= Beginning of Section =
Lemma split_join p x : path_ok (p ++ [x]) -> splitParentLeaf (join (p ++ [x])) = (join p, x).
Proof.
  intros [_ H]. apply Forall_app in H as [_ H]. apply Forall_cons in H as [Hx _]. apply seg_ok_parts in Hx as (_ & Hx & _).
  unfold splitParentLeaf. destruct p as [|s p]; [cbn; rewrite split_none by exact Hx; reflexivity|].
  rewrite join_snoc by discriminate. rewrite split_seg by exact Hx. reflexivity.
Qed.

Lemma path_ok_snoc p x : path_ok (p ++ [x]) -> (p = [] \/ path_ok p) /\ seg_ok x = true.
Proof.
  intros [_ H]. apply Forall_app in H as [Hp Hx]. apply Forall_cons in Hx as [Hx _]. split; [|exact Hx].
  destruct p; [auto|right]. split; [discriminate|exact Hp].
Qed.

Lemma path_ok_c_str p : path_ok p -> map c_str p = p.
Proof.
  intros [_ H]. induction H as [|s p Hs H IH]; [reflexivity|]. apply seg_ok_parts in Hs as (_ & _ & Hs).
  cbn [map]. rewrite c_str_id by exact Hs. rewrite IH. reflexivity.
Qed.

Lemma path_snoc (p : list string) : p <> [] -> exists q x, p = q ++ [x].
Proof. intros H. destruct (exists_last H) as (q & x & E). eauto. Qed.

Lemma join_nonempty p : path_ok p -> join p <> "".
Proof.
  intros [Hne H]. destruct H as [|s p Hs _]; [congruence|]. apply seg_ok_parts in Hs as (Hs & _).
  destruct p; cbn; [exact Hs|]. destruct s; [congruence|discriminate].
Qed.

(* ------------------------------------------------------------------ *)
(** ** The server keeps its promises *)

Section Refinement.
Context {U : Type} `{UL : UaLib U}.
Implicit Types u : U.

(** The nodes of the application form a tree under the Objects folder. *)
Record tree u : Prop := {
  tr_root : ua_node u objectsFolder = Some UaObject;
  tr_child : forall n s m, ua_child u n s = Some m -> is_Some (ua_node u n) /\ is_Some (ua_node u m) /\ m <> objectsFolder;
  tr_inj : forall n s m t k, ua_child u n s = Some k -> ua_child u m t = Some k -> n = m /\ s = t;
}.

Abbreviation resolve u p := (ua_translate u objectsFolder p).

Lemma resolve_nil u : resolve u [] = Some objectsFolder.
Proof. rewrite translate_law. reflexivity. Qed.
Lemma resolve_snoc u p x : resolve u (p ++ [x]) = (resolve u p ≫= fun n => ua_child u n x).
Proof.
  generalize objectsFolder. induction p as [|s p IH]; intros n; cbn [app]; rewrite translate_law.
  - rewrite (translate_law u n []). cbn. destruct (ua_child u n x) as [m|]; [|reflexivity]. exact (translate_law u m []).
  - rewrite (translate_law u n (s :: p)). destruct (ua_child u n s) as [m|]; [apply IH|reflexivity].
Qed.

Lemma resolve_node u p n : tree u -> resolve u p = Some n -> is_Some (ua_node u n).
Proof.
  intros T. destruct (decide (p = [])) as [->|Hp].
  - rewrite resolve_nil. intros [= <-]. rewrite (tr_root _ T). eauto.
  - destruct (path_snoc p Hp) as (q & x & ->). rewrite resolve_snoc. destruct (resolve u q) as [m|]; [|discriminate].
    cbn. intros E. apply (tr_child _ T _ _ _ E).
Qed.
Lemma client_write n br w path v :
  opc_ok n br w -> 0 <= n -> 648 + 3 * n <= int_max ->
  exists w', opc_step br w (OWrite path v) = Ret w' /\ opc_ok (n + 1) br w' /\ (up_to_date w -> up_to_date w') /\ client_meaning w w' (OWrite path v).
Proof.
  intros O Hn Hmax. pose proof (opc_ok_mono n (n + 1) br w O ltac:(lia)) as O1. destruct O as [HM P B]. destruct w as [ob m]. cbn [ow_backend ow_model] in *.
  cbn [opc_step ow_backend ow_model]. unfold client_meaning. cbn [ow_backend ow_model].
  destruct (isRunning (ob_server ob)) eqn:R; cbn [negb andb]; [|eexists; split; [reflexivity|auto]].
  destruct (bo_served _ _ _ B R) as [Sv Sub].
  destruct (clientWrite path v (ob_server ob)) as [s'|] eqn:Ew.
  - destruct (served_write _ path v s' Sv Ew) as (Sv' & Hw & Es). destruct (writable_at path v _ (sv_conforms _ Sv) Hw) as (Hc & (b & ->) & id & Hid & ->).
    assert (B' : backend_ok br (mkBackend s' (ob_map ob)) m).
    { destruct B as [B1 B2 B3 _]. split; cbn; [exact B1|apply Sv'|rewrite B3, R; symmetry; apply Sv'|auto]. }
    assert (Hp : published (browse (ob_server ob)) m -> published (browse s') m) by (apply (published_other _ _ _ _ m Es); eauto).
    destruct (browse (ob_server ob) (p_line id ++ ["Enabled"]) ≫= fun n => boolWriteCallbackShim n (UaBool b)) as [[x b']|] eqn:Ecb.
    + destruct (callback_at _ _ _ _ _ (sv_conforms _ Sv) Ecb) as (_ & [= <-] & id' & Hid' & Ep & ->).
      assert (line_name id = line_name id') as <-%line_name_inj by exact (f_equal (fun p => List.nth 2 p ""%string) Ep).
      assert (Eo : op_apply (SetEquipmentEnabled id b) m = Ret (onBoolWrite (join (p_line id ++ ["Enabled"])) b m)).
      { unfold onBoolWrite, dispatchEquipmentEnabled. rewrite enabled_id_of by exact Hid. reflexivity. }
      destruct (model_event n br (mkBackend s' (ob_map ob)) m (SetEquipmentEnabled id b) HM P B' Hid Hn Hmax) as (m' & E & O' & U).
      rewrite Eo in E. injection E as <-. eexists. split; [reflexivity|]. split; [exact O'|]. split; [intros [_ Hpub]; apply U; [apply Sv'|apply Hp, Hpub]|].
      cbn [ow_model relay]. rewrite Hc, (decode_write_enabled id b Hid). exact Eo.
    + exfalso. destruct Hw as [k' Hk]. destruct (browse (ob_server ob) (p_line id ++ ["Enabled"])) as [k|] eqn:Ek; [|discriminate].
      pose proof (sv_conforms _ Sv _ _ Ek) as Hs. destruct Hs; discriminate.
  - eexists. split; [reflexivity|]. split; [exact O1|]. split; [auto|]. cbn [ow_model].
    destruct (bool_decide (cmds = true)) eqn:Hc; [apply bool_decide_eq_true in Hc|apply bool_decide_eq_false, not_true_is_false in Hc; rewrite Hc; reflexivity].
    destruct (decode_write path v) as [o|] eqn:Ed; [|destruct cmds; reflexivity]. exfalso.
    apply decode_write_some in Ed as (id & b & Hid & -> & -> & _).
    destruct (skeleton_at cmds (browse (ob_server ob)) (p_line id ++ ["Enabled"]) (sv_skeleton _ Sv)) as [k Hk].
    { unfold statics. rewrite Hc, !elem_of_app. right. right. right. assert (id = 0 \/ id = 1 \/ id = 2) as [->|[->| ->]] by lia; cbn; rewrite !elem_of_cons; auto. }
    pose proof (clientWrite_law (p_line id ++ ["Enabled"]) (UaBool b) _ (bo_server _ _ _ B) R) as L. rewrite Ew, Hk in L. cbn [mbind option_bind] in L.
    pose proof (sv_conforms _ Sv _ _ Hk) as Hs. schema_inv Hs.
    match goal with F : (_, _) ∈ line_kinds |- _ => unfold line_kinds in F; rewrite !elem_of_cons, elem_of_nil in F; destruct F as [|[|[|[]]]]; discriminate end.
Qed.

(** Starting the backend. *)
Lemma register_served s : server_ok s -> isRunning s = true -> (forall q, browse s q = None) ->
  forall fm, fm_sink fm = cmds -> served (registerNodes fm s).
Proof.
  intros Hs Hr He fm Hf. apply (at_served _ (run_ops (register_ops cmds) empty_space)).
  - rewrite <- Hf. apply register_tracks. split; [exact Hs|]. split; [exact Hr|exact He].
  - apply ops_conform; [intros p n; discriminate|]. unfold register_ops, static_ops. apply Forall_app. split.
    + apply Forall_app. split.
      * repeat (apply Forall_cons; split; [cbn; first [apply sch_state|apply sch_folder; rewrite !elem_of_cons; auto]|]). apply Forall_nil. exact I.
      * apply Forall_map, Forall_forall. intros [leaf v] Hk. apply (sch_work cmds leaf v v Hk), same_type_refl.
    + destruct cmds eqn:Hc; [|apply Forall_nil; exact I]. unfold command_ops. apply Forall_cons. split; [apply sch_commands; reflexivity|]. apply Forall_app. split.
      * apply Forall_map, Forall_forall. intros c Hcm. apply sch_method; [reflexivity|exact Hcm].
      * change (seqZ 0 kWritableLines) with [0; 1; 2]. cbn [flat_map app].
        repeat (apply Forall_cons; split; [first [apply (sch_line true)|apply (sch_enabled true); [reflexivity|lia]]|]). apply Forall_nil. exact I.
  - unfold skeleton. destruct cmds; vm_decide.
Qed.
= End of Section =
:: WHAT IS BEING ASKED ::
Your answer must be the lines from the first line of the entries above through the line that contains "intros [Hne H].", written out exactly.

:: RESPONSE TO THE EXERCISE ::
Lemma split_join p x : path_ok (p ++ [x]) -> splitParentLeaf (join (p ++ [x])) = (join p, x).
Proof.
  intros [_ H]. apply Forall_app in H as [_ H]. apply Forall_cons in H as [Hx _]. apply seg_ok_parts in Hx as (_ & Hx & _).
  unfold splitParentLeaf. destruct p as [|s p]; [cbn; rewrite split_none by exact Hx; reflexivity|].
  rewrite join_snoc by discriminate. rewrite split_seg by exact Hx. reflexivity.
Qed.

Lemma path_ok_snoc p x : path_ok (p ++ [x]) -> (p = [] \/ path_ok p) /\ seg_ok x = true.
Proof.
  intros [_ H]. apply Forall_app in H as [Hp Hx]. apply Forall_cons in Hx as [Hx _]. split; [|exact Hx].
  destruct p; [auto|right]. split; [discriminate|exact Hp].
Qed.

Lemma path_ok_c_str p : path_ok p -> map c_str p = p.
Proof.
  intros [_ H]. induction H as [|s p Hs H IH]; [reflexivity|]. apply seg_ok_parts in Hs as (_ & _ & Hs).
  cbn [map]. rewrite c_str_id by exact Hs. rewrite IH. reflexivity.
Qed.

Lemma path_snoc (p : list string) : p <> [] -> exists q x, p = q ++ [x].
Proof. intros H. destruct (exists_last H) as (q & x & E). eauto. Qed.

Lemma join_nonempty p : path_ok p -> join p <> "".
Proof.
  intros [Hne H]. destruct H as [|s p Hs _]; [congruence|]. apply seg_ok_parts in Hs as (Hs & _).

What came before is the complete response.